The realm of nanotechnology, which once seemed like the stuff of science fiction, is getting closer to realization with every passing year. And with all the innovations taking place in tiny-scale manufacturing, molecular research, and DNA structures, we could be looking at an age where tiny machines regulate our health, construct buildings, assemble atomic structures, and even contain enough hardware to run complex calculations.
One such innovation was announced back in March by the Ecole Polytechnique Fédérale de Lausanne (EPFL) in Switzerland, where researchers created the world’s smallest medical implant capable of monitoring critical chemicals in the blood. Measuring a mere 14mm in length, the device is capable of measuring up to five indicators, like proteins, glucose, lactate, ATP, and then transmit this information to a smartphone via Bluetooth.
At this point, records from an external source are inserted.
Lemma alarm_add_wp cfg id s k w : al_op_ok (AlAdd cfg id) -> th_ok w -> alarms_wf s ->
  wp (run_al (AlAdd cfg id)) (al_outcome (AlAdd cfg id) s k w) (s, (k, w)).
Proof.
  intros [[Hu Hlen] Hid] Hw Hwf. cbn [run_al]. unfold wukong_tm_alarm_add.
  destruct (String.eqb_spec id "") as [He|Hne].
  { wp_step. apply al_refused; [done..| |done]. apply alarm_add_invalid. by left. }
  specialize (Hid Hne). do 2 tm_step. rewrite (axw_init _ Hwf). cbn [negb].
  pose proof (alarm_find s id Hwf) as Hf. destruct (__alarm_find_index id s) as [i|].
  { rewrite bool_decide_eq_true_2 by eauto. wp_step. destruct Hf as (a & _ & _ & _ & Hm).
    apply al_refused; [done..| |done]. apply alarm_add_refused. left. eauto. }
  rewrite bool_decide_eq_false_2 by (by intros [? ?]). 
  destruct (validate_spec cfg Hu) as [Hok|Hok]; cbn [negb]; [|wp_step; apply al_refused; [done..| |done]; apply alarm_add_invalid; by right].
  pose proof (alarm_free s Hwf) as Hfree.
  destruct (__alarm_alloc_index s) as [i|]; [|wp_step; apply al_refused; [done..| |done]; apply alarm_add_refused; by right].
  destruct Hfree as (a & Hi & Hau & Hsize). do 2 tm_step. rewrite strtrunc_id by apply Hid.
  set (b := mk_alarm true id (ac_set_job "" cfg) false 0 "" "").
  assert (Hbc : acfg_wf (al_cfg b)) by (apply (proj1 (acfg_wf_job "" cfg)); by split).
  eapply schedule_slot_wp; [done|exact Hi|done|done|done|]. intros rt b' w1 Hw1 Hs1 Hsl.
  destruct (Z.eqb_spec rt OPRT_OK) as [->|Hrt].
  - assert (Hb' : al_used b' = true /\ al_alarm_id b' = id /\ alarm_wf b' /\ placed (ac_set_job "" cfg) (alarm_val b')).
    { inversion Hsl; subst; [|done]. split_and!; [done|done| |done]. intros _. split; [done|]. by apply (proj1 (acfg_wf_job _ _)). }
    destruct Hb' as (Hbu & Hbi & Hbw & Hbp). destruct (alarm_fill s i a b') as [Hwf' Hm']; [done|done|done|done|done|by rewrite Hbi|].
    apply al_saved; [done|done|done| |by eapply (scheduled_job s i a b' b)]. rewrite Hm', Hbi. by apply alarm_add_ok.
  - do 2 tm_step. rewrite set_alarm_twice. wp_step. destruct (alarm_vacate s i a Hwf Hi Hau) as [Hwf' Hm'].
    split_and!; [done|done| |done|by apply frame_quiet]. rewrite Hm'. by apply alarm_add_unscheduled.
Qed.

Lemma alarm_update_wp id cfg s k w : al_op_ok (AlUpdate id cfg) -> th_ok w -> alarms_wf s ->
  wp (run_al (AlUpdate id cfg)) (al_outcome (AlUpdate id cfg) s k w) (s, (k, w)).
Proof.
  intros [Hu Hlen] Hw Hwf. cbn [run_al]. unfold wukong_tm_alarm_update. 
  destruct (validate_spec cfg Hu) as [Hok|Hok]; cbn [negb]; [|wp_step; apply al_refused; [done..| |done]; by apply alarm_update_invalid].
  do 2 tm_step. pose proof (alarm_find s id Hwf) as Hf. destruct (__alarm_find_index id s) as [i|];
    [|wp_step; apply al_refused; [done..| |done]; by apply alarm_update_missing].
  destruct Hf as (a & Hi & Hau & Hid & Hm). destruct (alarm_wf_at s i a Hwf Hi Hau) as [Hidw Hcw].
  wp_step. eapply get_alarm_wp; [exact Hi|]. wp_step. rewrite <- (set_alarm_id i a s Hi) at 1.
  eapply clear_runtime_wp; [done|exact Hi|]. intros j1 j2 w1 Hw1 Hs1. wp_step. eapply mod_set_wp; [exact Hi|].
  set (b := al_with_cfg _ _). assert (Hbc : acfg_wf (al_cfg b)) by (apply (proj1 (acfg_wf_job _ cfg)); by split).
  eapply schedule_slot_wp; [done|exact Hi|exact Hidw|done|done|]. intros rt b' w2 Hw2 Hs2 Hsl.
  destruct (Z.eqb_spec rt OPRT_OK) as [->|Hrt].
  - assert (Hb' : al_used b' = true /\ al_alarm_id b' = al_alarm_id a /\ alarm_wf b' /\ placed (ac_set_job "" cfg) (alarm_val b')).
    { inversion Hsl; subst; [|done]. split_and!; [done|done| |done]. intros _. split; [done|]. by apply (proj1 (acfg_wf_job _ _)). }
    destruct Hb' as (Hbu & Hbi & Hbw & Hbp). destruct (alarm_overwrite s i a b') as [Hwf' Hm']; [done..|].
    apply al_saved; [done|congruence|done| |eapply (scheduled_job s i a b' b); [done|done|done|exact Hid]].
    rewrite Hm', Hid. apply alarm_update_ok; [done|eauto|done].
  - unfold restore_alarm. wp_step. eapply mod_set_wp; [exact Hi|]. set (r := al_with_cfg _ b').
    assert (Hr : same_alarm a r). { by inversion Hsl; subst. }
    wp_step. eapply sync_alarm_wp; [done|exact Hi|by rewrite (sa_id _ _ Hr)|exact Hcw|]. intros rt' j w3 Hw3 Hs3 _. wp_step.
    destruct (same_set s i a (al_with_cfg (ac_set_job j) r)) as [Hwf' Hm']; [done|done|by etrans; [|apply same_job]|].
    split_and!; [done|done| |done|apply frame_quiet; congruence]. rewrite Hm'. apply alarm_update_unscheduled; [done|eauto].
Qed.

Lemma acfg_wf_enabled e c : acfg_wf c -> acfg_wf (ac_set_enabled e c).
Proof. intros [[] [] ?]. split; [by split|by split|done]. Qed.

Lemma finished_wf c : acfg_wf c -> acfg_wf (finished c).
Proof. unfold finished. destruct (is_once c); [apply acfg_wf_enabled|done]. Qed.

(** Changing the configuration of the alarm in slot [i]. *)
Lemma alarm_change s i a a' c : alarms_wf s -> alarms s !! i = Some a -> al_used a = true ->
  al_used a' = true -> al_alarm_id a' = al_alarm_id a -> acfg_wf c -> alarm_val a' = ac_set_job "" c ->
  alarms_wf (set_alarm i a' s) /\ al_map (set_alarm i a' s) = <[al_alarm_id a := ac_set_job "" c]> (al_map s).
Proof.
  intros Hwf Hi Hu Hu' Hid Hc Hv. rewrite <- Hv. apply alarm_overwrite; [done..|]. intros _. rewrite Hid.
  split; [by apply (alarm_wf_at s i a)|]. apply (acfg_wf_job ""). unfold alarm_val in Hv. rewrite Hv. by apply acfg_wf_job.
Qed.
(** A device restarted with the document of [cx] in its store holds the
    reminders of [cx]. *)
Lemma reminder_init_wp cx k w text : th_ok w -> rem_wf cx ->
  wp (wd_common_read WUKONG_TM_REMINDER_KV_KEY) (fun r _ => fst r = OPRT_OK) k ->
  kv_kept k WUKONG_TM_REMINDER_KV_KEY = Some text -> ty_cJSON_Parse text = Some (reminders_doc cx) ->
  wp wukong_tm_reminder_init (fun rt '(cx', _) => rt = OPRT_OK -> rem_wf cx' /\ rem_map cx' = rem_map cx)
    (rctx_zero, (k, w)).
Proof.
  intros Hw Hwf Hread Hkept Hparse. unfold wukong_tm_reminder_init. do 2 tm_step. cbn [rctx_zero rx_initialized].
  do 2 tm_step. wp_step. eapply wp_dev; [apply th_register_law|done|]. intros rt w1 Hw1 _ _.
  destruct (Z.eqb_spec rt OPRT_OK) as [->|Hrt]; cbn [negb]; [|do 2 tm_step; wp_step; done].
  unfold __reminder_store_load. do 2 wp_step. apply wp_clock; [done|]. intros w2 Hw2 _ _.
  wp_step. apply wp_store. eapply wp_mono; [apply wp_conj; [exact Hread|apply kv_read_law]|].
  intros [rt data] k1 [Hok [_ Hdata]]. cbn [fst snd] in *. specialize (Hdata Hok). subst rt. cbn [negb].
  change (negb (OPRT_OK =? OPRT_OK)) with false. cbv iota. assert (data = text) as -> by congruence. rewrite Hparse.
  change (ty_cJSON_GetObjectItem (reminders_doc cx) "reminders") with (Some (JArray (map item_doc (used_items cx)))). cbv iota.
  destruct (used_listed cx Hwf) as (Hall & Hnd & Hlen & Hmap). destruct zero_wf as [Hwf0 Hm0].
  wp_step. eapply wp_mono; [apply load_items_wp; [done|exact Hwf0| |done|]|].
  - eapply Forall_impl; [exact Hall|]. intros it [? ?]. rewrite Hm0. by rewrite lookup_empty.
  - rewrite Hm0, map_size_empty. lia.
  - intros _ [cx' [k' w3]] (-> & Hw3 & Hwf' & Hiff). wp_step. apply store_notify_wp; [done|]. intros rt w4 Hw4 _.
    do 2 wp_step. intros _. split; [done|]. apply map_eq. intros id. apply option_eq. intros r.
    rewrite Hiff, Hmap, Hm0, lookup_empty. split; [by intros [?|?]|by right].
Qed.

(** C37. Reminders survive a reboot: when saving the table reports success on a
    device with memory to spare, then initialising the service on the same store
    after a restart yields exactly the saved reminders, with their times,
    messages and switches, provided the store can be read and the JSON library
    reads the saved document back. *)
Theorem reminders_survive_reboot cx k w w2 : heap_ok (W := W) ->
  (forall key text k0, kv_kept k0 key = Some text -> wp (wd_common_read key) (fun r _ => fst r = OPRT_OK) k0) ->
  (forall text, ty_cJSON_PrintUnformatted (reminders_doc cx) = Some text ->
     ty_cJSON_Parse text = Some (reminders_doc cx)) ->
  th_ok w -> th_ok w2 -> rem_wf cx ->
  exists rt k' w', __reminder_store_save (cx, (k, w)) = Some (rt, (cx, (k', w'))) /\
    (rt = OPRT_OK -> exists rt2 cx2 s2, wukong_tm_reminder_init (rctx_zero, (k', w2)) = Some (rt2, (cx2, s2)) /\
       (rt2 = OPRT_OK -> rem_wf cx2 /\ rem_map cx2 = rem_map cx)).
Proof.
  intros Hh Hread Hjson Hw Hw2 Hwf. destruct (wp_elim _ _ _ (save_doc_wp cx k w Hh Hw)) as (rt & (cx' & k' & w') & Hrun & -> & _ & Hsave).
  exists rt, k', w'. split; [done|]. intros Hrt. destruct (Hsave Hrt) as (text & Hprint & Hkept).
  destruct (wp_elim _ _ _ (reminder_init_wp cx k' w2 text Hw2 Hwf (Hread _ _ _ Hkept) Hkept (Hjson text Hprint)))
    as (rt2 & (cx2 & s2) & Hinit & Hpost). by exists rt2, cx2, s2.
Qed.

End Correct.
In short, it is capable of providing valuable information that may help track and prevent heart attacks and monitor for indications of harmful conditions, like diabetes. Each sensor is coated with an enzyme that reacts with blood-borne chemicals to generate a detectable signal, and is paired with a wearable battery that provides the 100 milliwatts of power that the device requires by wireless inductive charging through the skin.
For patient monitoring, such a device has so many useful applications that it is likely to become indispensable, once introduced. In cancer treatment for example, numerous blood tests are often required to calibrate treatments according the to the patient’s particular ability to break down and excrete drugs. And since these parameters often change due the patient’s reaction to said treatments, anything that can provide up-to-the-minute monitoring will spare the patient countless invasive tests.
In addition, in cases of heart attacks, the signs are visible in the hours before the event occurs. This occurs when fatigued or oxygen-starved muscle begins to break down, releasing fragments of the heart-specific smooth muscle protein known as troponin. If this protein can be detected before disruption of the heart rhythm begins, or the actual attack, lifesaving preemptive treatment can be initiated sooner.
At the moment, the sensors are limited by the number of sensors they hold. But there is no theoretical limit to how any sensors each implant can hold. In the future, such a device could be equipped with electronics that could monitor for strokes, blood clots, high cholesterol, cancer cells, HIV, parasites, viruses, and even the common cold (assuming such a thing continues to exist!) Just think about it.
You’re going about your daily activities when suddenly, you get a ringtone that alerts you that you’re about to experience a serious a health concern. Or maybe that the heavy lunch you just ate raised the level of LDL cholesterol in your bloodstream to an unwanted level. Tell me, on a scale of one to ten, how cool would that be?